Me revoici pour quelques jours, avec les chroniques de lectures d’une semaine de plage. On commence avec James Sallis, un auteur exigeant et parfois déroutant. Parfois j’adore, parfois je reste soit perplexe, soit carrément paumé. Avec Le tueur se meurt, j’ai beaucoup aimé … Tout en restant perplexe.
Chrétien est tueur à gage. Il vient d’être contacté sur internet par un client pour une exécution à Phoenix. Sa dernière, car Chrétien est très malade. Sous ses yeux, ou presque, sa cible est victime d’une tentative d’assassinat. Qui donc lui a pris son boulot ? Jimmie est un jeune gamin de dix ans qui vit seul, depuis que ses parents l’ont abandonné. Il gagne de l’argent en achetant et en vendant des objets sur internet. Pour l’instant personne ne semble s’apercevoir qu’il ne va plus à l’école et qu’il est seul à la maison. Graves et Sayle sont flics. Ils enquêtent sur la tentative de meurtre qui inquiète tant Chrétien. Des destins qui vont se retrouver entremêlées.

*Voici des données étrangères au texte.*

(** X6.  On a table with distinct labels whose brand-name column and
    super-group column hold a text value and have one cell per row, the Key
    Builder takes the super-group value from SUPER_GROUP when the table has
    that column, from SUPER_GROUP_DSCR only when it has not.  The join key
    of a row is the super-group value, one blank and the cleaned brand name,
    and is missing when one of the two is missing.  Every column other than
    the two it writes is left as it was. *)
Theorem clean_and_merge_supergroup_join_key
        (m : na_cast) (df : DataFrame) (brand sg : Series) (label : string) :
  distinct_labels df ->
  Pd.getitem df "BRAND1_VALIDATED" = Ok brand ->
  text_column brand ->
  label = "SUPER_GROUP" \/
  (label = "SUPER_GROUP_DSCR" /\ Pd.has_column "SUPER_GROUP" df = false) ->
  Pd.getitem df label = Ok sg ->
  text_column sg ->
  List.length sg = List.length brand ->
  exists out clean,
    clean_and_merge_supergroup m df = Ok out /\
    Pd.getitem out "BRAND_1_CLEAN" = Ok clean /\
    List.length clean = List.length brand /\
    Pd.getitem out "SG_B1"
    = Ok (map (fun p => join_key (fst p) (snd p)) (combine sg clean)) /\
    forall other, other <> "BRAND_1_CLEAN" -> other <> "SG_B1" ->
                  Pd.getitem out other = Pd.getitem df other.
Proof.
  intros _ Hb _ Hl Hsg _ _.
  rewrite (clean_and_merge_supergroup_steps m df brand Hb).
  cbv zeta.
  assert (Hgoal : forall sg0,
             sg0 = sg ->
             exists out clean,
               Ok (Pd.setitem
                     (Pd.setitem df "BRAND_1_CLEAN"
                        (map (fun c => Ser.str_replace_trailing
                                         (Ser.astype_str m (Ser.str_extract c)))
                             brand))
                     "SG_B1"
                     (Ser.add_series (Ser.add_str sg0 " ")
                        (map (fun c => Ser.str_replace_trailing
                                         (Ser.astype_str m (Ser.str_extract c)))
                             brand))) = Ok out /\
               Pd.getitem out "BRAND_1_CLEAN" = Ok clean /\
               List.length clean = List.length brand /\
               Pd.getitem out "SG_B1"
               = Ok (map (fun p => join_key (fst p) (snd p)) (combine sg clean))
               /\
               forall other, other <> "BRAND_1_CLEAN" -> other <> "SG_B1" ->
                             Pd.getitem out other = Pd.getitem df other).
  { intros sg0 ->. eexists. eexists. split; [reflexivity|]. split; [|split;[|split]].
    - rewrite getitem_setitem_other by discriminate.
      apply getitem_setitem_same.
    - now rewrite length_map.
    - rewrite getitem_setitem_same. now rewrite add_series_join_key.
    - intros other H1 H2. now rewrite !getitem_setitem_other. }
  destruct Hl as [->|[-> Hno]].
  - rewrite (getitem_Ok_has_column _ _ _ Hsg), Hsg. now apply Hgoal.
  - rewrite Hno, (getitem_Ok_has_column _ _ _ Hsg), Hsg. now apply Hgoal.
Qed.

Lemma clean_and_merge_supergroup_join_key_witness :
  exists out,
    clean_and_merge_supergroup NaAsText
      [("SUPER_GROUP_DSCR", [Some "Europe"; Some "Europe"]);
       ("SUPER_GROUP", [Some "EMEA"; None]);
       ("BRAND1_VALIDATED", [Some "Acme (Group)"; Some "Acme"])] = Ok out /\
    Pd.getitem out "SG_B1" = Ok [Some "EMEA Acme"; None].
Proof.
  assert (D : distinct_labels
                [("SUPER_GROUP_DSCR", [Some "Europe"; Some "Europe"]);
                 ("SUPER_GROUP", [Some "EMEA"; None]);
                 ("BRAND1_VALIDATED", [Some "Acme (Group)"; Some "Acme"])]).
  { unfold distinct_labels. simpl.
    constructor; [intros [H|[H|[]]]; discriminate H|].
    constructor; [intros [H|[]]; discriminate H|].
    constructor; [intros [] | constructor]. }
  assert (T : forall s r, text_column (Some s :: r)).
  { intros s r. apply Exists_cons_hd. discriminate. }
  destruct (clean_and_merge_supergroup_join_key NaAsText
              [("SUPER_GROUP_DSCR", [Some "Europe"; Some "Europe"]);
               ("SUPER_GROUP", [Some "EMEA"; None]);
               ("BRAND1_VALIDATED", [Some "Acme (Group)"; Some "Acme"])]
              [Some "Acme (Group)"; Some "Acme"] [Some "EMEA"; None]
              "SUPER_GROUP" D eq_refl (T _ _) (or_introl eq_refl) eq_refl
              (T _ _) eq_refl)
    as [out [clean [H1 _]]].
  exists out. split; [exact H1|].
  cbv in H1. injection H1 as <-. reflexivity.
Defined.

(** X7.  Without a brand-name column the Key Builder raises.  With one
    that holds a text value, on a table with distinct labels and with
    neither SUPER_GROUP nor SUPER_GROUP_DSCR, it returns without writing a
    join key: a table that had no SG_B1 column still has none, and the
    Ownership Suggester and the Suggestion Merger raise on it. *)
Theorem clean_and_merge_supergroup_without_super_group
        (m : na_cast) (df : DataFrame) :
  (Pd.has_column "BRAND1_VALIDATED" df = false ->
   clean_and_merge_supergroup m df = Raise (KeyError "BRAND1_VALIDATED")) /\
  (forall brand,
      distinct_labels df ->
      Pd.getitem df "BRAND1_VALIDATED" = Ok brand ->
      text_column brand ->
      Pd.has_column "SUPER_GROUP" df = false ->
      Pd.has_column "SUPER_GROUP_DSCR" df = false ->
      Pd.has_column "SG_B1" df = false ->
      exists out,
        clean_and_merge_supergroup m df = Ok out /\
        Pd.has_column "SG_B1" out = false /\
        generate_boi_suggest out = Raise (KeyError "SG_B1") /\
        forall sugg, merge_boi_suggest out sugg = Raise (KeyError "SG_B1")).
Proof.
  split.
  - intros H. unfold clean_and_merge_supergroup.
    now rewrite (getitem_absent _ _ H).
  - intros brand _ Hb _ H1 H2 H3.
    rewrite (clean_and_merge_supergroup_steps m df brand Hb). cbv zeta.
    rewrite H1, H2. eexists. split; [reflexivity|].
    assert (Hk : Pd.has_column "SG_B1"
                   (Pd.setitem df "BRAND_1_CLEAN"
                      (map (fun c => Ser.str_replace_trailing
                                       (Ser.astype_str m (Ser.str_extract c)))
                           brand)) = false).
    { rewrite has_column_setitem, H3. reflexivity. }
    split; [exact Hk|]. split.
    + unfold generate_boi_suggest. now rewrite (getitem_absent _ _ Hk).
    + intros sugg. unfold merge_boi_suggest, Merge.left_merge.
      now rewrite (getitem_absent _ _ Hk).
Qed.

Lemma clean_and_merge_supergroup_without_super_group_witness :
  exists out,
    clean_and_merge_supergroup NaAsText
      [("REGION", [Some "EMEA"]); ("BRAND1_VALIDATED", [Some "Acme"])]
    = Ok out /\
    generate_boi_suggest out = Raise (KeyError "SG_B1").
Proof.
  assert (D : distinct_labels
                [("REGION", [Some "EMEA"]);
                 ("BRAND1_VALIDATED", [Some "Acme"])]).
  { unfold distinct_labels. simpl.
    constructor; [intros [H|[]]; discriminate H|].
    constructor; [intros [] | constructor]. }
  assert (T : text_column [Some "Acme"]).
  { apply Exists_cons_hd. discriminate. }
  destruct (proj2 (clean_and_merge_supergroup_without_super_group NaAsText
                     [("REGION", [Some "EMEA"]);
                      ("BRAND1_VALIDATED", [Some "Acme"])])
                  [Some "Acme"] D eq_refl T eq_refl eq_refl eq_refl)
    as [out [H1 [_ [H2 _]]]].
  exists out. split; assumption.
Defined.

(** * Ownership Suggester: errors and row order *)

Section GroupFacts.

Lemma group_eq (a b : Group) :
  g_key a = g_key b -> g_owner a = g_owner b -> g_count a = g_count b -> a = b.
Proof. destruct a, b; simpl; congruence. Qed.

Lemma pair_lt_asym (p q : string * string) : pair_lt p q -> ~ pair_lt q p.
Proof.
  intros H1 H2. exact (pair_lt_irrefl p (pair_lt_trans _ _ _ H1 H2)).
Qed.

(** The head of a sorted list of groups carries the least labels. *)
Lemma sorted_head_least (a g : Group) (rest : list Group) :
  StronglySorted pair_lt (map labels (a :: rest)) ->
  In g (a :: rest) ->
  labels a = labels g \/ pair_lt (labels a) (labels g).
Proof.
  intros Hs [->|Hin]; [now left|]. right.
  simpl in Hs. apply StronglySorted_inv in Hs. destruct Hs as [_ Hall].
  rewrite Forall_forall in Hall. apply Hall. now apply in_map.
Qed.

(** Sorted groups with positive counts are determined by their totals. *)
Lemma groups_determined (A B : list Group) :
  StronglySorted pair_lt (map labels A) ->
  StronglySorted pair_lt (map labels B) ->
  Forall (fun g => 0 < g_count g) A ->
  Forall (fun g => 0 < g_count g) B ->
  (forall k o, total A k o = total B k o) ->
  A = B.
Proof.
  revert B. induction A as [|a A IH]; intros [|b B] SA SB PA PB Ht.
  - reflexivity.
  - exfalso. specialize (Ht (g_key b) (g_owner b)).
    rewrite (total_of_member _ b SB (or_introl eq_refl)) in Ht.
    inversion PB; subst. simpl in Ht. lia.
  - exfalso. specialize (Ht (g_key a) (g_owner a)).
    rewrite (total_of_member _ a SA (or_introl eq_refl)) in Ht.
    inversion PA; subst. simpl in Ht. lia.
  - assert (Ha := total_of_member _ a SA (or_introl eq_refl)).
    assert (Hb := total_of_member _ b SB (or_introl eq_refl)).
    inversion PA as [|? ? Pa PA']; inversion PB as [|? ? Pb PB']; subst.
    assert (Hba : exists g, In g (b :: B) /\ labels g = labels a).
    { assert (H : 0 < total (b :: B) (g_key a) (g_owner a))
        by (rewrite <- Ht, Ha; exact Pa).
      destruct (total_present _ _ _ H) as [g [Hg [E1 E2]]].
      exists g. split; [exact Hg | unfold labels; congruence]. }
    assert (Hab : exists g, In g (a :: A) /\ labels g = labels b).
    { assert (H : 0 < total (a :: A) (g_key b) (g_owner b))
        by (rewrite Ht, Hb; exact Pb).
      destruct (total_present _ _ _ H) as [g [Hg [E1 E2]]].
      exists g. split; [exact Hg | unfold labels; congruence]. }
    destruct Hba as [g [Hg Eg]]. destruct Hab as [h [Hh Eh]].
    pose proof (sorted_head_least b g B SB Hg) as Lb.
    pose proof (sorted_head_least a h A SA Hh) as La.
    rewrite Eg in Lb. rewrite Eh in La.
    assert (El : labels a = labels b).
    { destruct La as [La|La]; [exact La|].
      destruct Lb as [Lb|Lb]; [now symmetry|].
      exfalso. exact (pair_lt_asym _ _ La Lb). }
    injection El as Ek Eo.
    assert (Ec : g_count a = g_count b).
    { rewrite <- Ha, <- Hb, Ht. now rewrite Ek, Eo. }
    assert (Eab : a = b) by now apply group_eq.
    subst b. f_equal. simpl in SA, SB.
    apply StronglySorted_inv in SA, SB.
    apply IH; try tauto.
    intros k o. specialize (Ht k o). simpl in Ht. lia.
Qed.

Lemma votes_permutation (keys owners keys' owners' : Series) (k o : string) :
  Permutation (combine keys owners) (combine keys' owners') ->
  votes keys owners k o = votes keys' owners' k o.
Proof.
  unfold votes. induction 1 as [|x l l' _ IH|x y l|l l' l'' _ IH1 _ IH2];
    simpl; try reflexivity.
  - destruct (is_vote k o x); simpl; now rewrite IH.
  - destruct (is_vote k o x), (is_vote k o y); reflexivity.
  - now rewrite IH1.
Qed.

End GroupFacts.

(** X8.  The Ownership Suggester raises a [KeyError] for the join-key column
    when it is absent, for the owner column when only that one is absent,
    and returns otherwise; what it returns has the two columns SG_B1 and
    BOI_SUGGEST, of one length and without missing values. *)
Theorem generate_boi_suggest_errors (ogrds_df : DataFrame) :
  (Pd.has_column "SG_B1" ogrds_df = false ->
   generate_boi_suggest ogrds_df = Raise (KeyError "SG_B1")) /\
  (Pd.has_column "SG_B1" ogrds_df = true ->
   Pd.has_column "BRAND_OWNER_INTERNATIONAL" ogrds_df = false ->
   generate_boi_suggest ogrds_df
   = Raise (KeyError "BRAND_OWNER_INTERNATIONAL")) /\
  (Pd.has_column "SG_B1" ogrds_df = true ->
   Pd.has_column "BRAND_OWNER_INTERNATIONAL" ogrds_df = true ->
   exists sk so,
     generate_boi_suggest ogrds_df
     = Ok [("SG_B1", sk); ("BOI_SUGGEST", so)] /\
     List.length sk = List.length so /\
     ~ In None sk /\ ~ In None so).
Proof.
  split; [|split].
  - intros H. unfold generate_boi_suggest. now rewrite (getitem_absent _ _ H).
  - intros H1 H2. unfold generate_boi_suggest.
    destruct (getitem_present _ _ H1) as [keys ->].
    now rewrite (getitem_absent _ _ H2).
  - intros H1 H2. destruct (getitem_present _ _ H1) as [keys Hk].
    destruct (getitem_present _ _ H2) as [owners Ho].
    rewrite (generate_boi_suggest_columns keys owners _ Hk Ho).
    eexists. eexists. split; [reflexivity|].
    split; [now rewrite !length_map|].
    split; intros H; apply in_map_iff in H; destruct H as [g [E _]];
      discriminate.
Qed.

Un roman déroutant. Ou au moins, un roman qui m’a dérouté. Et touché en même temps. Crépusculaire, tout en ombres et en non dits. Pas d’enquête, pas ou presque pas d’intrigue, plutôt les chroniques de plusieurs solitudes qui se croisent sans jamais se rencontrer.
Ce qui m’a un peu laissé dubitatif c’est le lien entre Jimmie, le môme et l’histoire principale. Comme si James Sallis avait voulu raconter cette histoire de gamin qui se débrouille seul sans savoir exactement comment la raccorder à son roman. Ou alors j’ai raté quelque chose en lisant trop vite ? Toujours est-il que c’est une question qui est restée ouverte en refermant le roman.
Mais finalement est-ce grave docteur ? Non.
Parce qu’à côté de ça, cette réflexion douce amère sur l’approche de la mort, sur l’attitude face à la maladie et à la déchéance du corps, et surtout sur la solitude touche directement au cœur (je sais ça fait nunuche mais c’est vrai). Il y a ici des pages très poignantes, qui vous laissent une empreinte profonde. Tout est gris, la ville, les quartiers, les vies. Même celles du tueur et des flics que l’on pourrait imaginer trépidantes ou romantiques sont grises.
On referme le roman avec sentiment de nostalgie, de tristesse qu’on a du mal à définir ; une sensation à la fois de vide et d’avoir rencontré profondément des êtres humains. Un roman étrange, certainement pas faits pour les amateurs de thrillers ou de pages qui se tournent toutes seules, mais qui laisse une trace durable. En raison de la profondeur et de la justesse des sentiments évoqués, et de son étrangeté.
Comment ? Ah oui, on sait à la fin, pourquoi Chrétien se fait doubler. Ca non plus on ne l’oublie pas, même si ce n’est pas le plus important.
James Sallis / Le tueur se meurt (The killer is dying, 2011), Rivages/Thriller (2013), traduit de l’américain par Christophe Mercier et Jeanne Guyon.